- [Instructions to follow]:
From the data below, repeat exactly the lines from the line with "#[export] Instance demo_store" to the line with "Definition demo_artifact (path", both included.

- [Dataset extract]:
(* ===== verification/Demo.v ===== *)
(** A small installation on which the theorems are evaluated: one department with
    its administrator, one system administrator, and concrete stand-ins for the
    code that is a parameter of the model (the hash, the builders, the
    encryption). *)
From S2P Require Import Prelude Models Registry Lifecycle Store Authorization Fingerprint.
From S2P Require Import Artifacts Restore Queue Build Worker Admin Retention Simulation.
From S2P Require Import QueueSim AdminSim System.

#[export] Instance demo_settings : Settings := {|
  PUBLICATION_BUILD_SUMMARY_MAX_ITEMS := 1000;
  PUBLICATION_RETAINED_ROLLBACK_PREDECESSORS := 1;
  PUBLICATION_RETENTION_RESTORE_AWARE_ENABLED := false;
  PUBLICATION_TERMINAL_SNAPSHOT_RETENTION_DAYS := 30;
  PUBLICATION_RETENTION_BATCH_SIZE := 100;
  PUBLICATION_WORKER_BATCH_SIZE := 10;
  PUBLICATION_JOB_HEARTBEAT_TIMEOUT_SECONDS := 600;
  PUBLICATION_JOB_MAX_ATTEMPTS := 3;
  PUBLICATION_SIGNING_KEY_VERSION := "v1" |}.

#[export] Instance demo_hash : Hash := {| sha256_hex := λ x, "#" +:+ x |}.

#[export] Instance demo_generations : DocumentGenerations :=
  {| validate_ready_document_generation := λ _ _ _ _, None |}.

#[export] Instance demo_store : ArtifactStore := {| removal_fails := λ _, false |}.

Definition demo_sha : string :=
  "0123456789abcdef0123456789abcdef0123456789abcdef0123456789abcdef".

(** The encrypted artifact of an attempt. *)
Definition demo_artifact (path : string) : ArtifactEnvelope :=
  mkArtifactEnvelope path (Some 10) demo_sha (Some "nonce") (Some "cek") "AES-256-GCM"
    "AES-KW-RFC3394" "kek1" (Some "signature") "Ed25519" "v1".

#[export] Instance demo_builders : Builders := {|
  build_summary := λ _ _ p, Val (JObj [("entry_count", JInt 2);
    ("source_revision", JInt (pub_source_revision p))]);
  build_encrypted_artifact := λ _ pid _ p,
    Val (demo_artifact (pretty (default 0%N (pub_department p)) +:+ "/" +:+ pretty pid
                          +:+ "/artifact.bin"));
  build_document_v2 := λ _ s, (Val tt, [], s) |}.

#[export] Instance demo_builders_quiet : BuildersQuiet.
Proof. intros pid s. reflexivity. Qed.

(** ** The stores *)

Definition phonebook (entries : list string) : json :=
  JObj [("entries", JList (JStr <$> entries))].

Definition demo_key : string * option N * option N := ("department_phonebook", Some 1%N, None).

Definition demo_department : Department :=
  mkDepartment "Brigade" "B" DEPARTMENT_ACTIVE 30 true "T-" 3 0 "de-DE" "Europe/Berlin" 2.

(** Noon on the first day; user 1 administers department 1, user 2 the system. *)
Definition demo_start : Db := {|
  db_clock := 12 * 60 * 60 * 1000000;
  db_users := <[1%N := mkUser true true "a@fire.de" "Anna" (Some "pw") true]>
    (<[2%N := mkUser true true "b@fire.de" "Berta" (Some "pw") true]> ∅);
  db_system_roles := <[1%N := mkSystemRole 2 true]> ∅;
  db_memberships := <[1%N := mkDepartmentMembership 1 1 AUTHORITY_ACTIVE 2 None None None None]> ∅;
  db_station_admins := ∅;
  db_departments := <[1%N := demo_department]> ∅;
  db_stations := ∅; db_vehicles := ∅; db_temporary_accesses := ∅;
  db_sources := <[demo_key := phonebook ["a"; "b"]]> ∅;
  db_scopes := ∅; db_publications := ∅; db_jobs := ∅; db_activations := [];
  db_key_grants := ∅; db_generation_key_grants := ∅; db_signed_manifests := ∅;
  db_document_artifacts := ∅; db_document_references := ∅; db_document_cleanups := ∅;
  db_publication_contents := ∅; db_libraries := ∅; db_contents := ∅; db_entries := ∅;
  db_quota_policies := ∅; db_accepted := ∅; db_quarantine := ∅; db_sanitized := ∅; db_tablets := ∅; db_installations := ∅;
  db_invitations := ∅; db_adoption_requests := ∅; db_vehicle_assignments := ∅;
  db_api_activity := ∅; db_people := ∅; db_personnel_assignments := ∅; db_features := ∅;
  db_rescue_guides := ∅; db_generation_manifests := ∅; db_generation_keys := ∅;
  db_version_policies := ∅; db_retention_policies := ∅; db_setup_tokens := ∅;
  db_throttles := ∅; db_mail_eligibilities := ∅;
  db_system_mail := ∅; db_department_mail := ∅; db_recipient_policies := ∅;
  db_recipient_domains := ∅; db_delivery_requests := ∅; db_report_submissions := ∅;
  db_report_transfers := ∅; db_portal_sessions := ∅; db_spool := ∅; db_receipts := ∅;
  db_legacy_signatures := ∅;
  db_audit := []; db_on_commit := []; db_effects := [] |}.

(** Nothing happens between the transactions of a build. *)
Definition alone : nat → M Db unit := λ _, ret tt.

Definition after_day (s : Db) : Db := s <| db_clock ::= λ t, t + MICROSECONDS_PER_DAY |>.

Definition edit (entries : list string) (s : Db) : Db :=
  s <| db_sources := <[demo_key := phonebook entries]> ∅ |>.

Definition dirty_phonebook : Request := MarkDirty (Some 1%N) None "department_phonebook" (Some 1%N).

(** The first edit is queued. *)
Definition demo_queued : Db := (serve alone dirty_phonebook demo_start).2.

(** The next night it is published as version 1. *)
Definition demo_published : Db := (serve alone ProcessNextJob (after_day demo_queued)).2.

(** A second edit, and its publication. *)
Definition demo_edited : Db :=
  (serve alone dirty_phonebook (edit ["a"; "b"; "c"] demo_published)).2.

Definition demo_superseded : Db := (serve alone ProcessNextJob (after_day demo_edited)).2.

(** A third edit whose build a worker has claimed. *)
Definition demo_edited3 : Db :=
  (serve alone dirty_phonebook (edit ["c"] demo_superseded)).2.

Definition demo_building : Db := (serve alone Claim (after_day demo_edited3)).2.

Lemma alone_simulated n : simulated (alone n).
Proof. apply simulated_quiet. intros s. reflexivity. Qed.

Lemma serve_reachable r s : reachable s → reachable (serve alone r s).2.
Proof.
  intros Hr. eapply reachable_step; [exact Hr|]. apply rtc_once, sys_serve, alone_simulated.
Qed.

Lemma quiet_reachable s s' : same_view s s' → reachable s → reachable s'.
Proof.
  intros E Hr. eapply reachable_step; [exact Hr|]. apply rtc_once, sys_environment, E.
Qed.

Lemma after_day_reachable s : reachable s → reachable (after_day s).
Proof. apply quiet_reachable. reflexivity. Qed.

Lemma edit_reachable l s : reachable s → reachable (edit l s).
Proof. apply quiet_reachable. reflexivity. Qed.

Lemma demo_start_reachable : reachable demo_start.
Proof. exists demo_start. split; [repeat split|reflexivity]. Qed.

Lemma demo_queued_reachable : reachable demo_queued.
Proof. apply serve_reachable, demo_start_reachable. Qed.

Lemma demo_published_reachable : reachable demo_published.
Proof. apply serve_reachable, after_day_reachable, demo_queued_reachable. Qed.

Lemma demo_edited_reachable : reachable demo_edited.
Proof. apply serve_reachable, edit_reachable, demo_published_reachable. Qed.

Lemma demo_superseded_reachable : reachable demo_superseded.
Proof. apply serve_reachable, after_day_reachable, demo_edited_reachable. Qed.

Lemma demo_edited3_reachable : reachable demo_edited3.
Proof. apply serve_reachable, edit_reachable, demo_superseded_reachable. Qed.

Lemma demo_building_reachable : reachable demo_building.
Proof. apply serve_reachable, after_day_reachable, demo_edited3_reachable. Qed.

Lemma env_serve r s s' : same_view s s' → rtc sys_step s (serve alone r s').2.
Proof.
  intros E. eapply rtc_l; [apply sys_environment, E|].
  apply rtc_once, sys_serve, alone_simulated.
Qed.

Lemma edit_quiet l s : same_view s (edit l s).
Proof. reflexivity. Qed.

Lemma after_day_quiet s : same_view s (after_day s).
Proof. reflexivity. Qed.

(** The second edit and its build: a path from the first publication to the next. *)
Lemma demo_rebuilt_path : rtc sys_step demo_published demo_superseded.
Proof.
  unfold demo_superseded, demo_edited. etrans; [apply env_serve, edit_quiet|].
  apply env_serve, after_day_quiet.
Qed.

- [Solution to the exercise]:
#[export] Instance demo_store : ArtifactStore := {| removal_fails := λ _, false |}.

Definition demo_sha : string :=
  "0123456789abcdef0123456789abcdef0123456789abcdef0123456789abcdef".

(** The encrypted artifact of an attempt. *)
Definition demo_artifact (path : string) : ArtifactEnvelope :=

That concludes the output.